[Collected data entries]
Lemma validate_descendant_Ok child parent root : validate_descendant child parent root = Ok tt → descends child parent root.
Proof.
  unfold validate_descendant. intros Hv. apply bind_Ok in Hv as ([] & _ & Hv). apply bind_Ok in Hv as ([] & Hwp & Hv).
  apply bind_Ok in Hv as ([] & _ & Hv). apply bind_Ok in Hv as ([] & [Hr Hpr]%ensure_Ok%andb_true_iff & Hv).
  apply bind_Ok in Hv as ([] & _ & Hv). apply bind_Ok in Hv as ([] & Hcm%ensure_Ok%negb_true_iff & Hv).
  apply bind_Ok in Hv as ([] & Htm%ensure_Ok%negb_true_iff & Hv). apply bind_Ok in Hv as ([] & Hrole%ensure_Ok%orb_true_iff & Hv).
  apply bind_Ok in Hv as ([] & Hiss%ensure_Ok & Hv). apply bind_Ok in Hv as ([] & _ & Hv).
  apply bind_Ok in Hv as ([] & Hroot%fact_is_Ok & Hv). apply bind_Ok in Hv as ([] & _ & Hv).
  apply bind_Ok in Hv as ([] & _ & Hv). apply bind_Ok in Hv as ([] & Hkept%ensure_Ok & Hv).
  apply bind_Ok in Hv as (p & Hp & Hv). apply bind_Ok in Hv as (c & Hc & Hv). apply bind_Ok in Hv as ([] & Hd%ensure_Ok & Hv).
  apply bind_Ok in Hv as (h & _ & Hv). apply bind_Ok in Hv as ([] & _ & Hv). apply bind_Ok in Hv as ([] & Hcaps%ensure_contained_Ok & Hv).
  apply bind_Ok in Hv as (cn & Hcn & Hv). apply bind_Ok in Hv as (pn & Hpn & Hv). apply bind_Ok in Hv as ([] & Hw1%ensure_Ok & Hv).
  apply bind_Ok in Hv as (cx & Hcx & Hv). apply bind_Ok in Hv as (px & Hpx & Hw2%ensure_Ok).
  rewrite !bool_decide_eq_true in Hr, Hpr, Hiss. rewrite bool_decide_eq_false in Hcm, Htm. rewrite !bool_decide_eq_true in Hrole.
  rewrite !andb_true_iff, negb_true_iff in *. destruct Hd as [[Hd0 Hd1%N.eqb_eq] _].
  apply Z.ltb_lt in Hw1. rewrite !Z.ltb_lt in Hw2.
  assert (pd_mode parent = Attenuable) as Hmode.
  { apply wire_mode in Hwp. unfold wire_profile in Hwp. destruct Hrole as [Hrole|Hrole]; rewrite Hrole in Hwp; simpl in Hwp;
      apply orb_true_iff in Hwp as [Hm|Hm]; apply bool_decide_eq_true in Hm; done. }
  split; try done; [by intros name v; apply facts_kept_spec|by exists p, c|]. exists cn, cx, pn, px. split_and!; try done; lia.
Qed.

Record roots (policy enforcement root : PolicyDelegation) (node : string) : Prop := {
  rt_policy : pd_role policy = PolicyAuthority;
  rt_enforcement : pd_role enforcement = PolicyEnforcement;
  rt_role : pd_role root = PolicySessionRoot;
  rt_proofs : pd_proofs root = [pd_cid policy; pd_cid enforcement];
  rt_owner : fact policy "ownerDid" = Ok (pd_issuer policy);
  rt_issuers : pd_issuer enforcement = pd_issuer policy;
  rt_root_owner : fact root "ownerDid" = Ok (pd_issuer policy);
  rt_policy_id : ∃ id, fact policy "policyId" = Ok id ∧ fact root "policyId" = Ok id;
  rt_node : pd_issuer root = node ∧ pd_audience enforcement = node;
  rt_caps : contained (pd_capabilities root) (pd_capabilities policy) ∧
            contained (pd_capabilities root) (pd_capabilities enforcement);
  rt_window : ∃ rn rx pn px en ex ttl, not_before root = Ok rn ∧ expires_at root = Ok rx ∧ not_before policy = Ok pn ∧
    expires_at policy = Ok px ∧ not_before enforcement = Ok en ∧ expires_at enforcement = Ok ex ∧
    decimal_fact enforcement "maxSessionTtlSeconds" = Ok ttl ∧
    (pn ≤ rn ∧ en ≤ rn ∧ rn < rx ∧ rx ≤ px ∧ rx ≤ ex ∧ rx ≤ rn + Z.of_N ttl * 1000000000)%Z ∧ (ttl ≤ 300)%N;
}.

Lemma validate_root_window_Ok policy enforcement root st c t b :
  validate_root_window policy enforcement root st c t b = Ok tt →
  ∃ rn rx pn px en ex ttl, not_before root = Ok rn ∧ expires_at root = Ok rx ∧ not_before policy = Ok pn ∧
    expires_at policy = Ok px ∧ not_before enforcement = Ok en ∧ expires_at enforcement = Ok ex ∧
    decimal_fact enforcement "maxSessionTtlSeconds" = Ok ttl ∧
    (pn ≤ rn ∧ en ≤ rn ∧ rn < rx ∧ rx ≤ px ∧ rx ≤ ex ∧ rx ≤ rn + Z.of_N ttl * 1000000000)%Z.
Proof.
  unfold validate_root_window. intros Hv. apply bind_Ok in Hv as (rn & Hrn & Hv). apply bind_Ok in Hv as (rx & Hrx & Hv).
  apply bind_Ok in Hv as (ttl & Httl & Hv). apply bind_Ok in Hv as (px & Hpx & Hv). apply bind_Ok in Hv as (ex & Hex & Hv).
  apply bind_Ok in Hv as (pn & Hpn & Hv). apply bind_Ok in Hv as ([] & Hnb%ensure_Ok & Hv).
  apply bind_Ok in Hv as (en & Hen & Hrest%ensure_Ok). rewrite !andb_true_iff, !Z.leb_le, Z.ltb_lt in Hrest. apply Z.leb_le in Hnb.
  simpl in Hrest. exists rn, rx, pn, px, en, ex, ttl. split_and!; try done; lia.
Qed.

### Problem requirements
Transcribe the records above exactly, beginning at the line that contains "unfold validate_root_window. intros" and ending with the line that contains "simpl in Hrest.", both included, and nothing else.

### Task response
  unfold validate_root_window. intros Hv. apply bind_Ok in Hv as (rn & Hrn & Hv). apply bind_Ok in Hv as (rx & Hrx & Hv).
  apply bind_Ok in Hv as (ttl & Httl & Hv). apply bind_Ok in Hv as (px & Hpx & Hv). apply bind_Ok in Hv as (ex & Hex & Hv).
  apply bind_Ok in Hv as (pn & Hpn & Hv). apply bind_Ok in Hv as ([] & Hnb%ensure_Ok & Hv).
  apply bind_Ok in Hv as (en & Hen & Hrest%ensure_Ok). rewrite !andb_true_iff, !Z.leb_le, Z.ltb_lt in Hrest. apply Z.leb_le in Hnb.
  simpl in Hrest. exists rn, rx, pn, px, en, ex, ttl. split_and!; try done; lia.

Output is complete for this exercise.